Finally, we can plot the results. The plots show the estimated distributed lag function for each group. This is interpreted as the effect of a one unit change in exposure at a single time point while holding everything else constant.

plot(sfit_sex)

Check for convergence

Valid inference requires a sufficient posterior sample. There are three parameters that control the MCMC:

  • nits is the number of iterations and should be be large (20000 - 100000).
  • nburn is the number of iterations that should be discarded as burn in. This is set to half of the total number of iterations. This can generally be left unspecified unless.
  • nthin is the thinning factor. The sampler will keep every niter iterations between the nburn and niter. Ideally, we would like to have a decently large posterior sample (e.g. 2000-10000). Therefore, we want (nits-nburn)/nthin to be equal to something in that range.

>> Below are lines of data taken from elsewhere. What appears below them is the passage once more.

(** The high-byte table, followed by nine sub-tables. *)
Definition gLowerCaseTable : list Z := [
  0; 256; 0; 512; 768; 1024; 0; 0; 0; 0; 0; 0;
  0; 0; 0; 0; 1280; 0; 0; 0; 0; 0; 0; 0;
  0; 0; 0; 0; 0; 0; 0; 0; 1536; 1792; 0; 0;
  0; 0; 0; 0; 0; 0; 0; 0; 0; 0; 0; 0;
  0; 0; 0; 0; 0; 0; 0; 0; 0; 0; 0; 0;
  0; 0; 0; 0; 0; 0; 0; 0; 0; 0; 0; 0;
  0; 0; 0; 0; 0; 0; 0; 0; 0; 0; 0; 0;
  0; 0; 0; 0; 0; 0; 0; 0; 0; 0; 0; 0;
  0; 0; 0; 0; 0; 0; 0; 0; 0; 0; 0; 0;
  0; 0; 0; 0; 0; 0; 0; 0; 0; 0; 0; 0;
  0; 0; 0; 0; 0; 0; 0; 0; 0; 0; 0; 0;
  0; 0; 0; 0; 0; 0; 0; 0; 0; 0; 0; 0;
  0; 0; 0; 0; 0; 0; 0; 0; 0; 0; 0; 0;
  0; 0; 0; 0; 0; 0; 0; 0; 0; 0; 0; 0;
  0; 0; 0; 0; 0; 0; 0; 0; 0; 0; 0; 0;
  0; 0; 0; 0; 0; 0; 0; 0; 0; 0; 0; 0;
  0; 0; 0; 0; 0; 0; 0; 0; 0; 0; 0; 0;
  0; 0; 0; 0; 0; 0; 0; 0; 0; 0; 0; 0;
  0; 0; 0; 0; 0; 0; 0; 0; 0; 0; 0; 0;
  0; 0; 0; 0; 0; 0; 0; 0; 0; 0; 0; 0;
  0; 0; 0; 0; 0; 0; 0; 0; 0; 0; 0; 0;
  0; 0; 2048; 2304; 256; 257; 258; 259; 260; 261; 262; 263;
  264; 265; 266; 267; 268; 269; 270; 271; 273; 273; 274; 275;
  276; 277; 278; 279; 280; 281; 282; 283; 284; 285; 286; 287;
  288; 289; 290; 291; 292; 293; 295; 295; 296; 297; 298; 299;
  300; 301; 302; 303; 304; 305; 307; 307; 308; 309; 310; 311;
  312; 313; 314; 315; 316; 317; 318; 320; 320; 322; 322; 323;
  324; 325; 326; 327; 328; 329; 331; 331; 332; 333; 334; 335;
  336; 337; 339; 339; 340; 341; 342; 343; 344; 345; 346; 347;
  348; 349; 350; 351; 352; 353; 354; 355; 356; 357; 359; 359;
  360; 361; 362; 363; 364; 365; 366; 367; 368; 369; 370; 371;
  372; 373; 374; 375; 376; 377; 378; 379; 380; 381; 382; 383;
  384; 595; 387; 387; 389; 389; 596; 392; 392; 598; 599; 396;
  396; 397; 477; 601; 603; 402; 402; 608; 611; 405; 617; 616;
  409; 409; 410; 411; 623; 626; 414; 629; 416; 417; 419; 419;
  421; 421; 422; 424; 424; 643; 426; 427; 429; 429; 648; 431;
  432; 650; 651; 436; 436; 438; 438; 658; 441; 441; 442; 443;
  445; 445; 446; 447; 448; 449; 450; 451; 454; 454; 454; 457;
  457; 457; 460; 460; 460; 461; 462; 463; 464; 465; 466; 467;
  468; 469; 470; 471; 472; 473; 474; 475; 476; 477; 478; 479;
  480; 481; 482; 483; 485; 485; 486; 487; 488; 489; 490; 491;
  492; 493; 494; 495; 496; 499; 499; 499; 500; 501; 502; 503;
  504; 505; 506; 507; 508; 509; 510; 511; 768; 769; 770; 771;
  772; 773; 774; 775; 776; 777; 778; 779; 780; 781; 782; 783;
  784; 785; 786; 787; 788; 789; 790; 791; 792; 793; 794; 795;
  796; 797; 798; 799; 800; 801; 802; 803; 804; 805; 806; 807;
  808; 809; 810; 811; 812; 813; 814; 815; 816; 817; 818; 819;
  820; 821; 822; 823; 824; 825; 826; 827; 828; 829; 830; 831;
  832; 833; 834; 835; 836; 837; 838; 839; 840; 841; 842; 843;
  844; 845; 846; 847; 848; 849; 850; 851; 852; 853; 854; 855;
  856; 857; 858; 859; 860; 861; 862; 863; 864; 865; 866; 867;
  868; 869; 870; 871; 872; 873; 874; 875; 876; 877; 878; 879;
  880; 881; 882; 883; 884; 885; 886; 887; 888; 889; 890; 891;
  892; 893; 894; 895; 896; 897; 898; 899; 900; 901; 902; 903;
  904; 905; 906; 907; 908; 909; 910; 911; 912; 945; 946; 947;
  948; 949; 950; 951; 952; 953; 954; 955; 956; 957; 958; 959;
  960; 961; 930; 963; 964; 965; 966; 967; 968; 969; 938; 939;
  940; 941; 942; 943; 944; 945; 946; 947; 948; 949; 950; 951;
  952; 953; 954; 955; 956; 957; 958; 959; 960; 961; 962; 963;
  964; 965; 966; 967; 968; 969; 970; 971; 972; 973; 974; 975;
  976; 977; 978; 979; 980; 981; 982; 983; 984; 985; 986; 987;
  988; 989; 990; 991; 992; 993; 995; 995; 997; 997; 999; 999;
  1001; 1001; 1003; 1003; 1005; 1005; 1007; 1007; 1008; 1009; 1010; 1011;
  1012; 1013; 1014; 1015; 1016; 1017; 1018; 1019; 1020; 1021; 1022; 1023;
  1024; 1025; 1106; 1027; 1108; 1109; 1110; 1031; 1112; 1113; 1114; 1115;
  1036; 1037; 1038; 1119; 1072; 1073; 1074; 1075; 1076; 1077; 1078; 1079;
  1080; 1049; 1082; 1083; 1084; 1085; 1086; 1087; 1088; 1089; 1090; 1091;
  1092; 1093; 1094; 1095; 1096; 1097; 1098; 1099; 1100; 1101; 1102; 1103;
  1072; 1073; 1074; 1075; 1076; 1077; 1078; 1079; 1080; 1081; 1082; 1083;
  1084; 1085; 1086; 1087; 1088; 1089; 1090; 1091; 1092; 1093; 1094; 1095;
  1096; 1097; 1098; 1099; 1100; 1101; 1102; 1103; 1104; 1105; 1106; 1107;
  1108; 1109; 1110; 1111; 1112; 1113; 1114; 1115; 1116; 1117; 1118; 1119;
  1121; 1121; 1123; 1123; 1125; 1125; 1127; 1127; 1129; 1129; 1131; 1131;
  1133; 1133; 1135; 1135; 1137; 1137; 1139; 1139; 1141; 1141; 1142; 1143;
  1145; 1145; 1147; 1147; 1149; 1149; 1151; 1151; 1153; 1153; 1154; 1155;
  1156; 1157; 1158; 1159; 1160; 1161; 1162; 1163; 1164; 1165; 1166; 1167;
  1169; 1169; 1171; 1171; 1173; 1173; 1175; 1175; 1177; 1177; 1179; 1179;
  1181; 1181; 1183; 1183; 1185; 1185; 1187; 1187; 1189; 1189; 1191; 1191;
  1193; 1193; 1195; 1195; 1197; 1197; 1199; 1199; 1201; 1201; 1203; 1203;
  1205; 1205; 1207; 1207; 1209; 1209; 1211; 1211; 1213; 1213; 1215; 1215;
  1216; 1217; 1218; 1220; 1220; 1221; 1222; 1224; 1224; 1225; 1226; 1228;
  1228; 1229; 1230; 1231; 1232; 1233; 1234; 1235; 1236; 1237; 1238; 1239;
  1240; 1241; 1242; 1243; 1244; 1245; 1246; 1247; 1248; 1249; 1250; 1251;
  1252; 1253; 1254; 1255; 1256; 1257; 1258; 1259; 1260; 1261; 1262; 1263;
  1264; 1265; 1266; 1267; 1268; 1269; 1270; 1271; 1272; 1273; 1274; 1275;
  1276; 1277; 1278; 1279; 1280; 1281; 1282; 1283; 1284; 1285; 1286; 1287;
  1288; 1289; 1290; 1291; 1292; 1293; 1294; 1295; 1296; 1297; 1298; 1299;
  1300; 1301; 1302; 1303; 1304; 1305; 1306; 1307; 1308; 1309; 1310; 1311;
  1312; 1313; 1314; 1315; 1316; 1317; 1318; 1319; 1320; 1321; 1322; 1323;
  1324; 1325; 1326; 1327; 1328; 1377; 1378; 1379; 1380; 1381; 1382; 1383;
  1384; 1385; 1386; 1387; 1388; 1389; 1390; 1391; 1392; 1393; 1394; 1395;
  1396; 1397; 1398; 1399; 1400; 1401; 1402; 1403; 1404; 1405; 1406; 1407;
  1408; 1409; 1410; 1411; 1412; 1413; 1414; 1367; 1368; 1369; 1370; 1371;
  1372; 1373; 1374; 1375; 1376; 1377; 1378; 1379; 1380; 1381; 1382; 1383;
  1384; 1385; 1386; 1387; 1388; 1389; 1390; 1391; 1392; 1393; 1394; 1395;
  1396; 1397; 1398; 1399; 1400; 1401; 1402; 1403; 1404; 1405; 1406; 1407;
  1408; 1409; 1410; 1411; 1412; 1413; 1414; 1415; 1416; 1417; 1418; 1419;
  1420; 1421; 1422; 1423; 1424; 1425; 1426; 1427; 1428; 1429; 1430; 1431;
  1432; 1433; 1434; 1435; 1436; 1437; 1438; 1439; 1440; 1441; 1442; 1443;
  1444; 1445; 1446; 1447; 1448; 1449; 1450; 1451; 1452; 1453; 1454; 1455;
  1456; 1457; 1458; 1459; 1460; 1461; 1462; 1463; 1464; 1465; 1466; 1467;
  1468; 1469; 1470; 1471; 1472; 1473; 1474; 1475; 1476; 1477; 1478; 1479;
  1480; 1481; 1482; 1483; 1484; 1485; 1486; 1487; 1488; 1489; 1490; 1491;
  1492; 1493; 1494; 1495; 1496; 1497; 1498; 1499; 1500; 1501; 1502; 1503;
  1504; 1505; 1506; 1507; 1508; 1509; 1510; 1511; 1512; 1513; 1514; 1515;
  1516; 1517; 1518; 1519; 1520; 1521; 1522; 1523; 1524; 1525; 1526; 1527;
  1528; 1529; 1530; 1531; 1532; 1533; 1534; 1535; 4096; 4097; 4098; 4099;
  4100; 4101; 4102; 4103; 4104; 4105; 4106; 4107; 4108; 4109; 4110; 4111;
  4112; 4113; 4114; 4115; 4116; 4117; 4118; 4119; 4120; 4121; 4122; 4123;
  4124; 4125; 4126; 4127; 4128; 4129; 4130; 4131; 4132; 4133; 4134; 4135;
  4136; 4137; 4138; 4139; 4140; 4141; 4142; 4143; 4144; 4145; 4146; 4147;
  4148; 4149; 4150; 4151; 4152; 4153; 4154; 4155; 4156; 4157; 4158; 4159;
  4160; 4161; 4162; 4163; 4164; 4165; 4166; 4167; 4168; 4169; 4170; 4171;
  4172; 4173; 4174; 4175; 4176; 4177; 4178; 4179; 4180; 4181; 4182; 4183;
  4184; 4185; 4186; 4187; 4188; 4189; 4190; 4191; 4192; 4193; 4194; 4195;
  4196; 4197; 4198; 4199; 4200; 4201; 4202; 4203; 4204; 4205; 4206; 4207;
  4208; 4209; 4210; 4211; 4212; 4213; 4214; 4215; 4216; 4217; 4218; 4219;
  4220; 4221; 4222; 4223; 4224; 4225; 4226; 4227; 4228; 4229; 4230; 4231;
  4232; 4233; 4234; 4235; 4236; 4237; 4238; 4239; 4240; 4241; 4242; 4243;
  4244; 4245; 4246; 4247; 4248; 4249; 4250; 4251; 4252; 4253; 4254; 4255;
  4304; 4305; 4306; 4307; 4308; 4309; 4310; 4311; 4312; 4313; 4314; 4315;
  4316; 4317; 4318; 4319; 4320; 4321; 4322; 4323; 4324; 4325; 4326; 4327;
  4328; 4329; 4330; 4331; 4332; 4333; 4334; 4335; 4336; 4337; 4338; 4339;
  4340; 4341; 4294; 4295; 4296; 4297; 4298; 4299; 4300; 4301; 4302; 4303;
  4304; 4305; 4306; 4307; 4308; 4309; 4310; 4311; 4312; 4313; 4314; 4315;
  4316; 4317; 4318; 4319; 4320; 4321; 4322; 4323; 4324; 4325; 4326; 4327;
  4328; 4329; 4330; 4331; 4332; 4333; 4334; 4335; 4336; 4337; 4338; 4339;
  4340; 4341; 4342; 4343; 4344; 4345; 4346; 4347; 4348; 4349; 4350; 4351;
  8192; 8193; 8194; 8195; 8196; 8197; 8198; 8199; 8200; 8201; 8202; 8203;
  0; 0; 0; 0; 8208; 8209; 8210; 8211; 8212; 8213; 8214; 8215;
  8216; 8217; 8218; 8219; 8220; 8221; 8222; 8223; 8224; 8225; 8226; 8227;
  8228; 8229; 8230; 8231; 8232; 8233; 0; 0; 0; 0; 0; 8239;
  8240; 8241; 8242; 8243; 8244; 8245; 8246; 8247; 8248; 8249; 8250; 8251;
  8252; 8253; 8254; 8255; 8256; 8257; 8258; 8259; 8260; 8261; 8262; 8263;
  8264; 8265; 8266; 8267; 8268; 8269; 8270; 8271; 8272; 8273; 8274; 8275;
  8276; 8277; 8278; 8279; 8280; 8281; 8282; 8283; 8284; 8285; 8286; 8287;
  8288; 8289; 8290; 8291; 8292; 8293; 8294; 8295; 8296; 8297; 0; 0;
  0; 0; 0; 0; 8304; 8305; 8306; 8307; 8308; 8309; 8310; 8311;
  8312; 8313; 8314; 8315; 8316; 8317; 8318; 8319; 8320; 8321; 8322; 8323;
  8324; 8325; 8326; 8327; 8328; 8329; 8330; 8331; 8332; 8333; 8334; 8335;
  8336; 8337; 8338; 8339; 8340; 8341; 8342; 8343; 8344; 8345; 8346; 8347;
  8348; 8349; 8350; 8351; 8352; 8353; 8354; 8355; 8356; 8357; 8358; 8359;
  8360; 8361; 8362; 8363; 8364; 8365; 8366; 8367; 8368; 8369; 8370; 8371;
  8372; 8373; 8374; 8375; 8376; 8377; 8378; 8379; 8380; 8381; 8382; 8383;
  8384; 8385; 8386; 8387; 8388; 8389; 8390; 8391; 8392; 8393; 8394; 8395;
  8396; 8397; 8398; 8399; 8400; 8401; 8402; 8403; 8404; 8405; 8406; 8407;
  8408; 8409; 8410; 8411; 8412; 8413; 8414; 8415; 8416; 8417; 8418; 8419;
  8420; 8421; 8422; 8423; 8424; 8425; 8426; 8427; 8428; 8429; 8430; 8431;
  8432; 8433; 8434; 8435; 8436; 8437; 8438; 8439; 8440; 8441; 8442; 8443;
  8444; 8445; 8446; 8447; 8448; 8449; 8450; 8451; 8452; 8453; 8454; 8455;
  8456; 8457; 8458; 8459; 8460; 8461; 8462; 8463; 8464; 8465; 8466; 8467;
  8468; 8469; 8470; 8471; 8472; 8473; 8474; 8475; 8476; 8477; 8478; 8479;
  8480; 8481; 8482; 8483; 8484; 8485; 8486; 8487; 8488; 8489; 8490; 8491;
  8492; 8493; 8494; 8495; 8496; 8497; 8498; 8499; 8500; 8501; 8502; 8503;
  8504; 8505; 8506; 8507; 8508; 8509; 8510; 8511; 8512; 8513; 8514; 8515;
  8516; 8517; 8518; 8519; 8520; 8521; 8522; 8523; 8524; 8525; 8526; 8527;
  8528; 8529; 8530; 8531; 8532; 8533; 8534; 8535; 8536; 8537; 8538; 8539;
  8540; 8541; 8542; 8543; 8560; 8561; 8562; 8563; 8564; 8565; 8566; 8567;
  8568; 8569; 8570; 8571; 8572; 8573; 8574; 8575; 8560; 8561; 8562; 8563;
  8564; 8565; 8566; 8567; 8568; 8569; 8570; 8571; 8572; 8573; 8574; 8575;
  8576; 8577; 8578; 8579; 8580; 8581; 8582; 8583; 8584; 8585; 8586; 8587;
  8588; 8589; 8590; 8591; 8592; 8593; 8594; 8595; 8596; 8597; 8598; 8599;
  8600; 8601; 8602; 8603; 8604; 8605; 8606; 8607; 8608; 8609; 8610; 8611;
  8612; 8613; 8614; 8615; 8616; 8617; 8618; 8619; 8620; 8621; 8622; 8623;
  8624; 8625; 8626; 8627; 8628; 8629; 8630; 8631; 8632; 8633; 8634; 8635;
  8636; 8637; 8638; 8639; 8640; 8641; 8642; 8643; 8644; 8645; 8646; 8647;
  8648; 8649; 8650; 8651; 8652; 8653; 8654; 8655; 8656; 8657; 8658; 8659;
  8660; 8661; 8662; 8663; 8664; 8665; 8666; 8667; 8668; 8669; 8670; 8671;
  8672; 8673; 8674; 8675; 8676; 8677; 8678; 8679; 8680; 8681; 8682; 8683;
  8684; 8685; 8686; 8687; 8688; 8689; 8690; 8691; 8692; 8693; 8694; 8695;
  8696; 8697; 8698; 8699; 8700; 8701; 8702; 8703; 65024; 65025; 65026; 65027;
  65028; 65029; 65030; 65031; 65032; 65033; 65034; 65035; 65036; 65037; 65038; 65039;
  65040; 65041; 65042; 65043; 65044; 65045; 65046; 65047; 65048; 65049; 65050; 65051;
  65052; 65053; 65054; 65055; 65056; 65057; 65058; 65059; 65060; 65061; 65062; 65063;
  65064; 65065; 65066; 65067; 65068; 65069; 65070; 65071; 65072; 65073; 65074; 65075;
  65076; 65077; 65078; 65079; 65080; 65081; 65082; 65083; 65084; 65085; 65086; 65087;
  65088; 65089; 65090; 65091; 65092; 65093; 65094; 65095; 65096; 65097; 65098; 65099;
  65100; 65101; 65102; 65103; 65104; 65105; 65106; 65107; 65108; 65109; 65110; 65111;
  65112; 65113; 65114; 65115; 65116; 65117; 65118; 65119; 65120; 65121; 65122; 65123;
  65124; 65125; 65126; 65127; 65128; 65129; 65130; 65131; 65132; 65133; 65134; 65135;
  65136; 65137; 65138; 65139; 65140; 65141; 65142; 65143; 65144; 65145; 65146; 65147;
  65148; 65149; 65150; 65151; 65152; 65153; 65154; 65155; 65156; 65157; 65158; 65159;
  65160; 65161; 65162; 65163; 65164; 65165; 65166; 65167; 65168; 65169; 65170; 65171;
  65172; 65173; 65174; 65175; 65176; 65177; 65178; 65179; 65180; 65181; 65182; 65183;
  65184; 65185; 65186; 65187; 65188; 65189; 65190; 65191; 65192; 65193; 65194; 65195;
  65196; 65197; 65198; 65199; 65200; 65201; 65202; 65203; 65204; 65205; 65206; 65207;
  65208; 65209; 65210; 65211; 65212; 65213; 65214; 65215; 65216; 65217; 65218; 65219;
  65220; 65221; 65222; 65223; 65224; 65225; 65226; 65227; 65228; 65229; 65230; 65231;
  65232; 65233; 65234; 65235; 65236; 65237; 65238; 65239; 65240; 65241; 65242; 65243;
  65244; 65245; 65246; 65247; 65248; 65249; 65250; 65251; 65252; 65253; 65254; 65255;
  65256; 65257; 65258; 65259; 65260; 65261; 65262; 65263; 65264; 65265; 65266; 65267;
  65268; 65269; 65270; 65271; 65272; 65273; 65274; 65275; 65276; 65277; 65278; 0;
  65280; 65281; 65282; 65283; 65284; 65285; 65286; 65287; 65288; 65289; 65290; 65291;
  65292; 65293; 65294; 65295; 65296; 65297; 65298; 65299; 65300; 65301; 65302; 65303;
  65304; 65305; 65306; 65307; 65308; 65309; 65310; 65311; 65312; 65345; 65346; 65347;
  65348; 65349; 65350; 65351; 65352; 65353; 65354; 65355; 65356; 65357; 65358; 65359;
  65360; 65361; 65362; 65363; 65364; 65365; 65366; 65367; 65368; 65369; 65370; 65339;
  65340; 65341; 65342; 65343; 65344; 65345; 65346; 65347; 65348; 65349; 65350; 65351;
  65352; 65353; 65354; 65355; 65356; 65357; 65358; 65359; 65360; 65361; 65362; 65363;
  65364; 65365; 65366; 65367; 65368; 65369; 65370; 65371; 65372; 65373; 65374; 65375;
  65376; 65377; 65378; 65379; 65380; 65381; 65382; 65383; 65384; 65385; 65386; 65387;
  65388; 65389; 65390; 65391; 65392; 65393; 65394; 65395; 65396; 65397; 65398; 65399;
  65400; 65401; 65402; 65403; 65404; 65405; 65406; 65407; 65408; 65409; 65410; 65411;
  65412; 65413; 65414; 65415; 65416; 65417; 65418; 65419; 65420; 65421; 65422; 65423;
  65424; 65425; 65426; 65427; 65428; 65429; 65430; 65431; 65432; 65433; 65434; 65435;
  65436; 65437; 65438; 65439; 65440; 65441; 65442; 65443; 65444; 65445; 65446; 65447;
  65448; 65449; 65450; 65451; 65452; 65453; 65454; 65455; 65456; 65457; 65458; 65459;
  65460; 65461; 65462; 65463; 65464; 65465; 65466; 65467; 65468; 65469; 65470; 65471;
  65472; 65473; 65474; 65475; 65476; 65477; 65478; 65479; 65480; 65481; 65482; 65483;
  65484; 65485; 65486; 65487; 65488; 65489; 65490; 65491; 65492; 65493; 65494; 65495;
  65496; 65497; 65498; 65499; 65500; 65501; 65502; 65503; 65504; 65505; 65506; 65507;
  65508; 65509; 65510; 65511; 65512; 65513; 65514; 65515; 65516; 65517; 65518; 65519;
  65520; 65521; 65522; 65523; 65524; 65525; 65526; 65527; 65528; 65529; 65530; 65531;
  65532; 65533; 65534; 65535].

Comparing multuiple chains

To check for convergence, it is advised that you run the model a few times with different seeds. Then, compare the results between the change. If the results are very similar then it is likely that the model as converged. If they are different, increase the number of iterations.

Trace plots

Trace plots can be made from the posterior. For example, a trace plot from the BDLIM-bw model for 2 times in the distributed lag function for the first group can be made as shown below.

plot(fit_sex$fit_bw$dlfun[[1]][,10], type="l", las=1)  

plot(fit_sex$fit_bw$dlfun[[1]][,25], type="l", las=1)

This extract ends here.